Fermented oranges or other citrus fruits of this type should be very aromatic so that the fermentation succeeds in taste. In any case, the end result is incredibly delicious. Fermented lemons are very suitable, for example, for salads or various creams.

(youtube https://www.youtube.com/watch?v=TVUs8CDrMPU)

Fermented legumes, cereals and ginger

Legumes such as lentils, peas, quinoa or soybeans germinate and ferment

In order to obtain fermented foods from cereals and legumes, the seedling is required. Therefore, the process is only suitable for germinable cereals. These include rice, wheat, quinoa or spelled.

Rejuvelac is a probiotic drink made from cereals

Fermented quinoa for the drink “Rejuvelac”

  • Rice or other germinable cereals such as rice, spelled, wheat etc.)
  • water
  • Lemon juice

Germinated and fermented brown millet, fermented wheat germ and the like are also ideal for this drink. Whatever type you choose, fill it with a clean and sealable glass. Then fill up with water until the grains are covered and add a few drops of lemon juice (3 drops per liter of water). Close the container and let it stand at room temperature for 48 hours. Drain the Rejuvelac and enjoy it neat or continue to use it for other goodies that you would like to incorporate fermented foods into.

Ferment legumes

  • 200 g legumes
  • lukewarm water
  • 3 tbsp lemon juice

Wash the selected legumes well under running water (in a sieve). Then put them in a bowl and cover them with lukewarm water (legumes exceed about 5 cm). Stir in the lemon juice and then let the bowl stand for 24 hours. Legumes do not need to be covered to ferment.

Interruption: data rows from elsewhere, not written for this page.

Lemma post_sends_full wr wrs sge s :
  send_fits (es_qp s) wr sge → queue_full (qp_sq (es_qp s)) = true →
  post_sends um (wr :: wrs) s = Some ((wr :: wrs, Err ENOMEM), s).
Proof.
  intros Hwr Hf. cbn [post_sends]. unfold mbind, eng_bind, get_qp, gets.
  destruct (Z.eqb_spec (wr_opcode_mask (wr_opcode (sw_wr wr)) (es_qp s)) 0); [by destruct Hwr|].
  rewrite (send_fits_inline _ _ _ Hwr), (sf_sge _ _ _ Hwr). cbn [deref mret eng_ret].
  unfold post_one_send, mbind, eng_bind, get_qp, gets. by rewrite (send_fits_valid _ _ _ Hwr), Hf.
Qed.

Lemma post_sends_cons wr wrs sge s w0 :
  send_fits (es_qp s) wr sge → qp_is_user (es_qp s) = false → queue_full (qp_sq (es_qp s)) = false →
  elem_at (qp_sq (es_qp s)) (producer_addr (qp_sq (es_qp s))) = Some w0 →
  post_sends um (wr :: wrs) s = post_sends um wrs (with_posted (send_wqe (es_qp s) wr sge w0) s).
Proof.
  intros Hwr Hu Hf Hw. cbn [post_sends]. unfold mbind, eng_bind, get_qp, gets.
  destruct (Z.eqb_spec (wr_opcode_mask (wr_opcode (sw_wr wr)) (es_qp s)) 0); [by destruct Hwr|].
  rewrite (send_fits_inline _ _ _ Hwr), (sf_sge _ _ _ Hwr). cbn [deref mret eng_ret].
  unfold post_one_send, mbind, eng_bind, get_qp, gets. rewrite (send_fits_valid _ _ _ Hwr), Hf.
  unfold sq_wqe, mbind, eng_bind, get_qp, gets. rewrite Hw. cbn [deref mret eng_ret].
  unfold init_send_wqe, mbind, eng_bind, get_qp, gets, init_send_data. rewrite Hu, (sf_sge _ _ _ Hwr). cbn [mbind option_bind].
  unfold send_wqe. set (isud := one_of (qp_type (es_qp s)) [IB_QPT_UD; IB_QPT_SMI; IB_QPT_GSI]).
  destruct (flag_set (wr_send_flags (sw_wr wr)) IB_SEND_INLINE).
  - pose proof (copy_inline_kernel sge) as Hc. destruct (copy_inline um false sge) as [bytes err]. cbn in Hc. subst err.
    cbn [deref mret eng_ret fst]. f_equal. destruct s as [? [] ? ? ? ?]. by destruct isud.
  - pose proof (sf_num _ _ _ Hwr). destruct (Z.ltb_spec (sw_num_sge wr) 0); [lia|]. cbn [mbind option_bind deref mret eng_ret]. f_equal.
    destruct s as [? [] ? ? ? ?]. by destruct isud.
Qed.
End send.

Section sends.
Context (um : umem).

(** The number of the queue pair after [n] requests. *)
Definition ssn_after (ssn : Z) (n : nat) : Z := Nat.iter n (λ x, s32 (x + 1)) ssn.

Lemma ssn_after_S ssn n : ssn_after ssn (S n) = ssn_after (s32 (ssn + 1)) n.
Proof. exact (Nat.iter_succ_r n (λ x, s32 (x + 1)) ssn). Qed.

(** The elements of the requests, each numbered by its place; what a request does
    not set is left from the element that was in the slot before. *)
Definition send_stored (q : rxe_qp) (wrs : list post_wr) (ws : list rxe_send_wqe) : Prop :=
  length ws = length wrs ∧ ∀ (i : nat) wr w, wrs !! i = Some wr → ws !! i = Some w →
    ∃ sge w0, sg_entries (sw_num_sge wr) (sw_sg_list wr) = Some sge ∧
      w = send_wqe um (q <| qp_ssn := ssn_after (qp_ssn q) i |>) wr sge w0.
Lemma wp_modify_rtr F depth fuel calls a s Q :
  qp_qp_type (es_qp s) = IB_QPT_RC → qa_qp_state (qp_attr (es_qp s)) = IB_QPS_INIT →
  qa_qp_state (ma_attr a) = IB_QPS_RTR → route_ok (es_dev s) (ma_ah_attr a) →
  (∃ port, rdev_ports (es_dev s) !! Z.to_nat (qa_port_num (qp_attr (es_qp s)) - 1) = Some port ∧
     RXE_MTU_256 ≤ qa_path_mtu (ma_attr a) ≤ RXE_MTU_8192 ∧ qa_path_mtu (ma_attr a) ≤ port_max_mtu port) →
  Q (Ok tt) (receiving (ma_attr a) (route_of (qa_port_num (ma_attr a)) (ma_ah_attr a)) s) →
  wp F (rxe_modify_qp depth fuel calls a rtr_mask) Q s.
Proof.
  intros Hty Hcur Hnew Hro (port & Hp & Hm & Hmax) HQ. apply wp_modify_qp. unfold rxe_qp_chk_attr. wp_run. eval_flags.
  cbv iota. unfold qp_type. rewrite Hty, Hcur, Hnew. change (ib_modify_qp_is_ok _ _ _ _) with true. cbn [negb].
  unfold chk. eval_flags. cbv iota. wp_run. change (IB_QPS_INIT =? IB_QPS_SQD) with false. cbn [andb]. wp_run.
  apply wp_av_chk; [done|]. wp_run. cbn [is_err]. wp_run. unfold chk_path_mtu. wp_run. rewrite Hp. wp_run.
  rewrite Z.gtb_ltb. destruct (Z.ltb_spec (port_max_mtu port) (qa_path_mtu (ma_attr a))); [lia|]. wp_run.
  split; [done|]. unfold rxe_qp_from_attr, write_attrs, mod_attr, set_av. eval_flags. cbv iota zeta. wp_run.
  destruct Hro as [_ Hg Hl]. apply wp_av_from_attr; [done..|]. wp_run. rewrite Hnew. unfold new_qp_state.
  change (IB_QPS_RTR =? IB_QPS_RESET) with false. change (IB_QPS_RTR =? IB_QPS_INIT) with false.
  change (IB_QPS_RTR =? IB_QPS_RTR) with true. cbv iota. wp_run. rewrite !psn_masked, rxe_mtu_enum_bytes by done.
  assert (Hu : u32 (2 ^ (7 + qa_path_mtu (ma_attr a))) = 2 ^ (7 + qa_path_mtu (ma_attr a))).
  { unfold u32, RXE_MTU_256, RXE_MTU_8192 in *. apply Z.mod_small. split; [apply Z.pow_nonneg; lia|apply Z.pow_lt_mono_r; lia]. }
  rewrite Hu. same_state.
Qed.


(** The resources the queue pair has are given back, new ones are allocated. *)
Definition credited (n : Z) (s : eng_state) : eng_state :=
  s <| es_qp ::= λ q, q <| qp_attr ::= λ x, x <| qa_max_rd_atomic := n |> |> <| qp_req ::= λ r, r <| req_rd_atomic := n |> |>
    <| qp_resp ::= λ r, r <| resp_res_head := 0 |> <| resp_res_tail := 0 |>
                          <| resp_resources := Some (replicate (Z.to_nat n) zero_res) |> |> |>.

Definition idle_resources (s : eng_state) : Prop :=
  ∀ l, resp_resources (qp_resp (es_qp s)) = Some l →
    Z.to_nat (qa_max_rd_atomic (qp_attr (es_qp s))) = length l ∧ Forall idle_res l.

Lemma wp_set_credits F n s Q :
  1 ≤ n ≤ 128 → es_alloc s = [] → idle_resources s →
  Q (Ok tt) (credited (roundup_pow_of_two n) s) → wp F (set_max_rd_atomic n) Q s.
Proof.
  intros Hn Hal Hres HQ. unfold set_max_rd_atomic, free_rd_atomic_resources, alloc_rd_atomic_resources. wp_run.
  apply (wp_mono _ _ (λ _ s', ∃ rs, s' = s <| es_qp ::= λ q, q <| qp_resp ::= λ r, r <| resp_resources := rs |> |> |>)).
  { apply wp_cleanup_resources.
    - intros l Hl. destruct (Hres l Hl) as [E Hi]. split; [done|by apply idle_holds_nothing].
    - intros l Hl. destruct (Hres l Hl) as [E Hi]. rewrite resources_freed_idle by done. by eexists.
    - intros Hno. exists None. destruct s as [d [? ? ? [] ? ? ? ? ? ? ? ? ? ? ? ? ? ? ? [] [] []] ? ? ? ?]. cbn in Hno. by subst. }
  intros _ s1 [rs ->]. wp_run. unfold next_alloc at 1. unfold wp at 1. set (s1 := s <| es_qp ::= _ |> <| es_qp ::= _ |> <| es_qp ::= _ |>).
  rewrite (Hal : es_alloc s1 = []). subst s1. cbv iota. wp_run. pose proof (roundup_credits _ Hn) as Hc. unfold mod_attr. wp_run.
  set (m := roundup_pow_of_two _) in *. rewrite !s32_small by lia. replace (u8 m) with m by (symmetry; apply Z.mod_small; lia).
  same_state.
Qed.

Lemma wp_modify_rts F depth fuel calls a s Q :
  qp_qp_type (es_qp s) = IB_QPT_RC → qa_qp_state (qp_attr (es_qp s)) = IB_QPS_RTR →
  qa_qp_state (ma_attr a) = IB_QPS_RTS → 1 ≤ qa_max_rd_atomic (ma_attr a) ≤ 128 →
  qa_max_rd_atomic (ma_attr a) ≤ da_max_qp_rd_atom (rdev_attr (es_dev s)) → qa_timeout (ma_attr a) ≤ 31 →
  es_alloc s = [] → idle_resources s →
  Q (Ok tt) (sending (ma_attr a) (roundup_pow_of_two (qa_max_rd_atomic (ma_attr a))) s) →
  wp F (rxe_modify_qp depth fuel calls a rts_mask) Q s.
Proof.
  intros Hty Hcur Hnew Hrd Hmax Hto Hal Hres HQ. apply wp_modify_qp. unfold rxe_qp_chk_attr. wp_run. eval_flags.
  cbv iota. unfold qp_type. rewrite Hty, Hcur, Hnew. change (ib_modify_qp_is_ok _ _ _ _) with true. cbn [negb].
  unfold chk. eval_flags. cbv iota. wp_run. change (IB_QPS_RTR =? IB_QPS_SQD) with false. cbn [andb]. wp_run.
  rewrite !Z.gtb_ltb. destruct (Z.ltb_spec (da_max_qp_rd_atom (rdev_attr (es_dev s))) (qa_max_rd_atomic (ma_attr a))); [lia|]. wp_run.
  destruct (Z.ltb_spec 31 (qa_timeout (ma_attr a))); [lia|]. wp_run. split; [done|].
  unfold rxe_qp_from_attr. eval_flags. cbv iota zeta. wp_run. apply wp_set_credits; [done..|].
  unfold write_attrs, mod_attr. eval_flags. cbv iota zeta. wp_run.
  rewrite Hnew. unfold new_qp_state. change (IB_QPS_RTS =? IB_QPS_RESET) with false. change (IB_QPS_RTS =? IB_QPS_INIT) with false.
  change (IB_QPS_RTS =? IB_QPS_RTR) with false. change (IB_QPS_RTS =? IB_QPS_RTS) with true. cbv iota. wp_run. rewrite !psn_masked.
  same_state.
Qed.

(** ** The whole sequence *)

Definition connect (depth fuel calls : nat) (a1 a2 a3 : qp_attrs) : eng (result unit) :=
  r ← rxe_modify_qp depth fuel calls a1 init_mask;
  match r with
  | Err e => mret (Err e)
  | Ok _ =>
      r ← rxe_modify_qp depth fuel calls a2 rtr_mask;
      match r with
      | Err e => mret (Err e)
      | Ok _ => rxe_modify_qp depth fuel calls a3 rts_mask
      end
  end.

(** Attributes the device supports, and a queue pair in reset. *)
Record supported (a1 a2 a3 : qp_attrs) (s : eng_state) : Prop := {
  ck_states : qa_qp_state (ma_attr a1) = IB_QPS_INIT ∧ qa_qp_state (ma_attr a2) = IB_QPS_RTR ∧
    qa_qp_state (ma_attr a3) = IB_QPS_RTS;
  ck_route : route_ok (es_dev s) (ma_ah_attr a2);
  ck_port : 1 ≤ qa_port_num (ma_attr a1) ∧
    ∃ port, rdev_ports (es_dev s) !! Z.to_nat (qa_port_num (ma_attr a1) - 1) = Some port ∧
      RXE_MTU_256 ≤ qa_path_mtu (ma_attr a2) ≤ RXE_MTU_8192 ∧ qa_path_mtu (ma_attr a2) ≤ port_max_mtu port;
  ck_credits : 1 ≤ qa_max_rd_atomic (ma_attr a3) ≤ 128 ∧
    qa_max_rd_atomic (ma_attr a3) ≤ da_max_qp_rd_atom (rdev_attr (es_dev s));
  ck_timeout : qa_timeout (ma_attr a3) ≤ 31;
  ck_alloc : es_alloc s = []
}.

Record in_reset (s : eng_state) : Prop := {
  ir_type : qp_qp_type (es_qp s) = IB_QPT_RC;
  ir_state : qa_qp_state (qp_attr (es_qp s)) = IB_QPS_RESET;
  ir_res : idle_resources s
}.

Definition connected (a1 a2 a3 : qp_attrs) (s : eng_state) : eng_state :=
  sending (ma_attr a3) (roundup_pow_of_two (qa_max_rd_atomic (ma_attr a3)))
    (receiving (ma_attr a2) (route_of (qa_port_num (ma_attr a2)) (ma_ah_attr a2)) (initialized (ma_attr a1) s)).

Lemma wp_connect F depth fuel calls a1 a2 a3 s Q :
  supported a1 a2 a3 s → in_reset s → Q (Ok tt) (connected a1 a2 a3 s) → wp F (connect depth fuel calls a1 a2 a3) Q s.
Proof.
  intros [(C3 & C4 & C5) C6 (C7 & port & C8 & C9) [C10 C11] C12 C13] [C1 C2 C14] HQ. unfold connect. wp_run.
  apply wp_modify_init; [done..| |]. { apply lookup_lt_Some in C8. lia. }
  wp_run. apply wp_modify_rtr; [done..| |]. { by exists port. }
  by apply wp_modify_rts.
Qed.
End steps.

The next day, rinse and cook the legumes. You can also taste them with salt. Then drain and rinse again and you can use it for dishes, e.g. for salads, stews or hummus as a dip or spread.

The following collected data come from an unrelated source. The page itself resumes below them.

(* ===== verification/RespSteps.v ===== *)
(** * The steps of the responder on a reliable connection

    The checks a request that arrives in order passes, the lookup of its
    region, and the removal of the packet: rules for the loop of
    [rxe_responder], used for every kind of request. *)

From stdpp Require Import gmap.
From S2P Require Import Prelude Bits Queue Opcode Hdr Verbs Icrc Mr Sge Cq State Comp Arbiter Req ReqPacket.
From S2P Require Import Resp Ack.

(** A state with the responder's information and the device's memory replaced. *)
Definition with_rm (s : eng_state) (r : rxe_resp_info) (m : mem_dev) : eng_state :=
  Es (es_dev s <| rdev_mem := m |>) (es_qp s <| qp_resp := r |>) (es_alloc s) (es_send s)
    (es_jiffies s) (es_ev s).

Lemma with_rm_id s : with_rm s (qp_resp (es_qp s)) (rdev_mem (es_dev s)) = s.
Proof. destruct s as [[] [] ???]. done. Qed.

Lemma with_rm_resp s r m f :
  with_rm s r m <| es_qp ::= λ q, q <| qp_resp ::= f |> |> = with_rm s (f r) m.
Proof. done. Qed.

Lemma with_rm_mem s r m f :
  with_rm s r m <| es_dev ::= λ d, d <| rdev_mem ::= f |> |> = with_rm s r (f m).
Proof. done. Qed.

Lemma with_rm_rm s r m r' m' : with_rm (with_rm s r m) r' m' = with_rm s r' m'.
Proof. done. Qed.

Ferment ginger with salt and, if desired, with lemons for colds

Fermented ginger

You don't need more ginger and salt, because this beneficial root is very aromatic in itself. For 3 kg of ginger you need 75 g of salt. Cut the exotic ginger into thin slices after peeling it. Then put it in a glass with the salt and mix everything well together. The salt now pulls the liquids out of the ginger, so additional water will probably not be necessary. Close the jar well with a lid and let it stand for at least 6 weeks.

Nuts as fermented foods

Fermenting nuts yourself is not recommended and can be dangerous

Whether fermented walnuts, fermented cashews, almonds or other beloved types of nut – they are extremely popular, but rather risky for making them at home. The reason for this is that nuts have hardly any carbohydrates and no natural lactic acid bacteria. So these have to be added for production. If the proportions are not correct, this could result in dangerous bacteria, including Salmonella. So it's best to do without this experiment or use a tried and tested recipe.

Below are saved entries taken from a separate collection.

(** The key leads to the region; returning the reference undoes the lookup. *)
Lemma target_lookup dev0 pd access rkey va total addrs ph :
  refs_pos dev0 → key_target dev0 pd access rkey va total addrs → 0 ≤ total →
  ∃ dev' h m, lookup_mem (with_phys dev0 ph) pd access rkey lookup_remote = (dev', Some (h, m)) ∧
    pool_of dev' h.1 !! h.2 = Some m ∧ dev_phys dev' = ph ∧
    (∀ ph', mem_drop_ref (with_phys dev' ph') h = with_phys dev0 ph') ∧ in_use va total addrs m.
Proof.
  intros Hpos (p & m & mp & bs & Hk & Hm & Hp & Hr & Hlo & Hhi & ->) Htotal.
  destruct (lookup_mem_cases (with_phys dev0 ph) pd access rkey lookup_remote)
    as [[El Hn]|(p' & m0 & m1 & d & El & Hk' & Hm' & _ & Hd)]; [by apply refs_pos_phys| |].
  { exfalso. apply (Hn p m Hk); [by destruct p|done]. }
  rewrite Hk in Hk'. injection Hk' as <-. assert (m0 = m) as -> by (destruct p; cbn in *; congruence).
  pose proof Hd as (m2 & Hm2 & E1 & E2). cbn in Hm2. rewrite Hm' in Hm2. injection Hm2 as <-.
  assert (Hr1 : mem_region m1 mp bs) by (rewrite E1; destruct Hr; by split).
  assert (Ei : mem_iova m1 = mem_iova m ∧ mem_length m1 = mem_length m ∧ region_addrs m1 bs = region_addrs m bs)
    by (by rewrite E1). destruct Ei as (Ei & Ell & Er).
  pose proof Hr1 as [_ _ _ _ _ Hnn _ _ Hnw _].
  exists d, (p, Z.shiftr rkey 8), m1. split; [done|]. split; [rewrite E2; cbn; by rewrite pool_of_upd, lookup_insert_eq|].
  split; [rewrite E2; by destruct p|]. split.
  { intros ph'. apply (held_drop (with_phys dev0 ph') (p, Z.shiftr rkey 8) m1); [by apply refs_pos_phys|].
    exists m. rewrite E2. destruct p; cbn in *; done. }
  split.
  { intros off Ho. apply (mem_check_range_iff m1 mp bs); [done|destruct Hr1; lia|destruct Hr1; unfold bufs_size in *; lia|].
    split; [lia|left; lia]. }
  intros dir off buf len ph0 Ho Hl Hfit Hbuf. rewrite (rxe_mem_copy_region m1 mp bs) by (done || lia).
  rewrite (region_addrs_drop m1), Er by lia.
  rewrite (copy_spec_take dir ph0 (drop (Z.to_nat off) (region_addrs m bs va))
    (drop (Z.to_nat off) (take (Z.to_nat total) (region_addrs m bs va)))); [done|].
  rewrite (take_drop_commute (take _ _)), take_take, Nat.min_l by lia. by rewrite <- take_drop_commute.
Qed.

(** ** RDMA write *)

Definition rc_write_opcodes : list Z :=
  [IB_OPCODE_RC_RDMA_WRITE_FIRST; IB_OPCODE_RC_RDMA_WRITE_MIDDLE; IB_OPCODE_RC_RDMA_WRITE_LAST;
   IB_OPCODE_RC_RDMA_WRITE_ONLY].

Record write_opcode_facts (op : Z) : Prop := {
  wo_message : op ∈ rc_message_opcodes;
  wo_rw : flag_set (opcode_mask op) (RXE_READ_MASK .| RXE_WRITE_MASK) = true;
  wo_write : flag_set (opcode_mask op) RXE_WRITE_MASK = true;
  wo_read : flag_set (opcode_mask op) RXE_READ_MASK = false;
  wo_send : flag_set (opcode_mask op) RXE_SEND_MASK = false;
  wo_atomic : flag_set (opcode_mask op) RXE_ATOMIC_MASK = false;
  wo_rdatm : flag_set (opcode_mask op) RXE_READ_OR_ATOMIC = false;
  wo_rwr : flag_set (opcode_mask op) RXE_RWR_MASK = false;
  wo_comp : flag_set (opcode_mask op) RXE_COMP_MASK = false;
  wo_reth : flag_set (opcode_mask op) RXE_RETH_MASK =
    one_of op [IB_OPCODE_RC_RDMA_WRITE_FIRST; IB_OPCODE_RC_RDMA_WRITE_ONLY]
}.

Lemma write_opcode_spec op : op ∈ rc_write_opcodes → write_opcode_facts op.
Proof.
  intros Hop. repeat (apply elem_of_cons in Hop as [->|Hop]); [..|by apply not_elem_of_nil in Hop].
  all: split; first [apply list_elem_of_In; vm_compute; tauto|vm_compute; reflexivity].
Qed.

Lemma target_length dev pd access rkey va total addrs :
  key_target dev pd access rkey va total addrs → 0 ≤ total → Z.of_nat (length addrs) = total.
Proof.
  intros (p & m & mp & bs & _ & _ & _ & Hr & Hlo & Hhi & ->) Ht. destruct Hr.
  rewrite length_take. unfold region_addrs. rewrite length_drop. unfold bufs_size in *. lia.
Qed.

Definition write_ops : Z * Z * Z * Z :=
  (IB_OPCODE_RC_RDMA_WRITE_FIRST, IB_OPCODE_RC_RDMA_WRITE_MIDDLE, IB_OPCODE_RC_RDMA_WRITE_LAST,
   IB_OPCODE_RC_RDMA_WRITE_ONLY).

Lemma write_ops_opcode i n :
  (i < n)%nat → message_opcode write_ops i n ∈ rc_write_opcodes ∧
  one_of (message_opcode write_ops i n) [IB_OPCODE_RC_RDMA_WRITE_FIRST; IB_OPCODE_RC_RDMA_WRITE_ONLY]
    = (i =? 0)%nat.
Proof.
  intros Hi. unfold message_opcode, write_ops.
  destruct (Nat.eqb_spec n 1), (Nat.eqb_spec i 0), (Nat.eqb_spec (S i) n); try lia;
    (split; [apply list_elem_of_In; vm_compute; tauto|reflexivity]).
Qed.

Section write.
Context `{Params} (Hbypass : rxe_bypass_arbiter = false).
Context (dev0 : mem_dev) (Hpos : refs_pos dev0) (pd rkey va total : Z) (addrs : list Z).
Context (Ht : key_target dev0 pd IB_ACCESS_REMOTE_WRITE rkey va total addrs) (Htotal : 0 ≤ total < 2 ^ 31).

Fermented foods during pregnancy

Be careful when using fermented foods with probiotics during pregnancy

We have already clarified that fermented foods are healthy. But can fermented foods be unhealthy during pregnancy? On the whole, such products are not a problem if you are pregnant. Like all other foods, they become dangerous when they are spoiled. Therefore caution is advised. In any case, you should avoid certain fermented products altogether to avoid food poisoning or stomach problems. Dairy products are one example. It is best to speak to your doctor. This can give you precise information on the topic.